This week: Nicolas Cage’s treasured comic book to the idea of nuking the tar sands - Metro US

This week: Nicolas Cage’s treasured comic book to the idea of nuking the tar sands

The Clock
The artist Christian Marclay has made a movie that’s 24 hours long composed entirely of scenes from other movies that reference the time. If you go to see it tonight at 7.30 p.m., it will also be 7.30 p.m. in the scene playing onscreen. At midnight it will be midnight. There’s scenes from Taxi Driver, Pulp Fiction, Gone With the Wind and Frankenstein along with hundreds of others.

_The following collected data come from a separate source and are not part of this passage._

Lemma leaving_moves :
  VELOCITY_INCREASE_FACTOR (tuning leaving) * speed (preCollision 0 leaving) <> 0.
Proof.
  assert (H : 1 <= speed (preCollision 0 leaving))
    by (run_model; apply le_sqrt; lra).
  assert (K : VELOCITY_INCREASE_FACTOR (tuning leaving) = 102 / 100)
    by reflexivity.
  rewrite K. nra.
Defined.

Lemma speed_after_collision_witness :
  collides (preCollision 0 leaving) = true
  /\ distance (preCollision 0 leaving) <> 0
  /\ 0 <= VELOCITY_INCREASE_FACTOR (tuning leaving)
  /\ speed (update 0 leaving)
     = Rmax 1 (95 / 100 * VELOCITY_INCREASE_FACTOR (tuning leaving)
               * speed (preCollision 0 leaving)).
Proof.
  split; [exact leaving_collides | split; [exact leaving_distance |]].
  split; [exact leaving_boost |].
  apply (proj2 (@speed_after_collision 0 leaving leaving_collides
                  leaving_distance leaving_boost)).
  exact leaving_moves.
Defined.

Lemma collision_along_normal_witness :
  collides (preCollision 0 outside) = true
  /\ distance (preCollision 0 outside) <> 0
  /\ last (collisionPoints (ball (update 0 outside))) (0, 0)
     = (fst (circleCenter outside)
        + CIRCLE_RADIUS outside * fst (normal (preCollision 0 outside)),
        snd (circleCenter outside)
        + CIRCLE_RADIUS outside * snd (normal (preCollision 0 outside))).
Proof.
  split; [exact outside_collides | split; [exact outside_distance |]].
  apply (proj2 (@collision_along_normal 0 outside outside_collides
                  outside_distance)).
Defined.



Lemma pause_is_not_counted_witness :
  running (driver looping) = true
  /\ elapsedTime (driver (start 5 6 looping))
     = (6 - startTime (driver looping)) / 1000.
Proof.
  split; [reflexivity |].
  apply (proj2 (proj2 (@pause_is_not_counted 5 6 looping))).
  reflexivity.
Defined.

Lemma trail_bounded_witness :
  (length (previousPositions (ball falling)) <= MOTION_BLUR_STEPS)%nat
  /\ (length (previousPositions
                (ball (calls [CallStart 0 1; CallFrame 1 2; CallFrame 2 3]%R
                         falling)))
      <= MOTION_BLUR_STEPS)%nat.
Proof.
  assert (H : (length (previousPositions (ball falling)) <= MOTION_BLUR_STEPS)%nat)
    by (apply Nat.le_0_l).
  split; [exact H |].
  apply (@trail_bounded R _ [CallStart 0 1; CallFrame 1 2; CallFrame 2 3]
           falling H).
Defined.

Lemma recorder_known_witness :
  recorderKnown falling
  /\ recorderKnown
       (calls [CallStartRecording (Some 1%nat) None; CallStopRecording] falling).
Proof.
  split; [exact I |].
  apply (@recorder_known R _
           [CallStartRecording (Some 1%nat) None; CallStopRecording] falling).
  exact I.
Defined.

Lemma falling_frames : framesFresh falling.
Proof. split; constructor. Defined.

Lemma frames_fresh_witness :
  framesFresh falling
  /\ framesFresh (calls [CallStart 0 1; CallStop; CallStart 2 3] falling).
Proof.
  split; [exact falling_frames |].
  apply (@frames_fresh R _ [CallStart 0 1; CallStop; CallStart 2 3] falling).
  exact falling_frames.
Defined.

Lemma falling_off_ball : pointerOnBall 0 0 falling = false.
Proof.
  run_model. apply leb_false.
  apply Rlt_le_trans with 6; [lra |]. apply le_sqrt; lra.
Defined.

Lemma pointer_off_ball_ignored_witness :
  pointerOnBall 0 0 falling = false
  /\ isDragging (driver falling) = false
  /\ handleMouseUp 2 3 (handleMouseMove 300 900 (handleMouseDown 0 0 falling))
     = falling.
Proof.
  split; [exact falling_off_ball | split; [reflexivity |]].
  apply (@pointer_off_ball_ignored R _ 0 0 300 900 2 3 falling falling_off_ball).
  reflexivity.
Defined.

Lemma drag_follows_pointer_witness :
  isDragging (driver held) = true
  /\ ballCenter (ball (moves [(300, 900); (310, 905)] held)) = (310, 905)
  /\ driver (moves [(300, 900); (310, 905)] held) = driver held.
Proof.
  split; [reflexivity |].
  destruct (@drag_follows_pointer R _ [(300, 900); (310, 905)] held eq_refl)
    as (_ & Hc & _ & _ & _ & _ & _ & Hd).
  split; [exact Hc | exact Hd].
Defined.

Lemma looping_pending : In 1%nat (frames (browser looping)).
Proof. left. reflexivity. Defined.

Lemma frame_runs_one_tick_witness :
  running (driver looping) = true
  /\ In 1%nat (frames (browser looping))
  /\ ball (frame 1 16 looping) = ball (update 16 looping)
  /\ frames (browser (frame 1 16 looping))
     = remove Nat.eq_dec 1%nat (frames (browser looping))
       ++ [nextFrame (browser looping)].
Proof.
  split; [reflexivity | split; [exact looping_pending |]].
  destruct (@frame_runs_one_tick R _ 1%nat 16 looping eq_refl looping_pending)
    as (Hb & _ & _ & _ & Hf & _).
  split; [exact Hb | exact Hf].
Defined.

Lemma startRecording_stream_witness :
  vp9Supported (browser falling) = true
  /\ exists s',
       startRecording (Some 1%nat) (Some [AudioTrack 3; VideoTrack 30]) falling
       = Some s'
       /\ nth_error (recorders (browser s')) 0
          = Some {| stream := [VideoTrack 60; AudioTrack 3]; state := recording |}.
Proof.
  split; [reflexivity |].
  destruct (proj2 (@startRecording_stream R (Some 1%nat)
                     (Some [AudioTrack 3; VideoTrack 30]) falling) eq_refl)
    as (s' & E & Hn & _).
  exists s'. split; [exact E | exact Hn].
Defined.

Lemma stopRecording_only_stops_witness :
  mediaRecorder (capture capturing) = Some 0%nat
  /\ stateOf 0 capturing = Some recording
  /\ stateOf 0 (stopRecording capturing) = Some inactive.
Proof.
  split; [reflexivity | split; [reflexivity |]].
  destruct (@stopRecording_only_stops R capturing) as (_ & _ & _ & H & _).
  apply (H 0%nat); reflexivity.
Defined.

Lemma capture_round_trip_witness :
  vp9Supported (browser falling) = true
  /\ exists s1,
       startRecording (Some 4%nat) None falling = Some s1
       /\ events (browser (onstop (deliver [[3]]%nat
                                     (stopRecording
                                        (deliver [[1; 2]; []]%nat s1)))))
          = events (browser falling)
            ++ [Completed 4%nat (concat ([[1; 2]; []] ++ [[3]]))%nat].
Proof.
  split; [reflexivity |].
  destruct (@capture_round_trip R 4%nat None [[1; 2]; []]%nat [[3]]%nat
              falling eq_refl)
    as (s1 & E & He & _).
  exists s1. split; [exact E | exact He].
Defined.

(** *** The application's handlers, on the page *)

Lemma page_canvas :
  UI.canvasRef Page.page = Some {| UI.width := 1080; UI.height := 1920 |}.
Proof. reflexivity. Defined.

Lemma page_simulation : UI.simulationRef Page.page = Some looping.
Proof. reflexivity. Defined.

Lemma play_pause_in_step_witness :
  UI.simulationRef Page.page = Some looping
  /\ exists sim',
       UI.simulationRef (App.handlePlayPause 5 6 Page.page) = Some sim'
       /\ isRunning sim' = negb (isRunning looping)
       /\ UI.isRunning (App.handlePlayPause 5 6 Page.page) = isRunning sim'.
Proof.
  split; [exact page_simulation |].
  destruct (@play_pause_in_step R _ 5 6 Page.page looping page_simulation)
    as (sim' & H1 & H2 & H3 & _).
  exists sim'. split; [exact H1 | split; [exact H2 | exact H3]].
Defined.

Nicolas Cage gets his Comic Book Back
About 10 years ago someone stole a comic from actor Nick Cage. Last month the comic was recovered when some bidders purchased an abandoned storage locker in the San Fernando Valley. It’s a pretty special comic: Action Comics No. 1 features the first
appearance of Superman. In 2010 a copy sold for one million dollars.

Stand-by to Eject
The Lockheed Martin F-35 fighter jets are facing challenges with cost and schedule overruns. They’re definitely an election issue. But there’s no issue with the safe ejection technologies. Engineers tested the F-35 ejection seat on a rocket-sled speeding down a track at 966 km/h. All tests have so far been flawless. But no humans have yet ridden the demon sled.

The Two Hour Marathon
Three years ago a new world record was set during the Berlin marathon — 26.2 miles in 2.03.59. Four minutes stand between humans and a two-hour marathon. Runners all around the world believe it can be done. A professor at the University de Montreal has been looking at the math and believes a two-hour marathon will be run by 2028.

Canada’s Nowhere Place
The Lonely Planet has compiled the Top 10 Middle of Nowhere places on Earth. Only one of them is in Canada. Representing Canada is Quttinirpaaq National Park, second-largest in our park system and definitely the most northerly, stretching along the top half of Ellesmere island to Cape Columbia, the tip of North America.

Nuke the Tar Sands

In 1959, Richfield Oil Corporation formally asked the permission of the Canadian government to detonate nuclear bombs underneath the Athabaskan sands. They claimed the nukes would liquefy the oil and allow it to be slurped out. In his new book Here on Earth, Tim Flannery says Canadian politicians nixed the idea when they imagined trying to sell it to Canadian voters.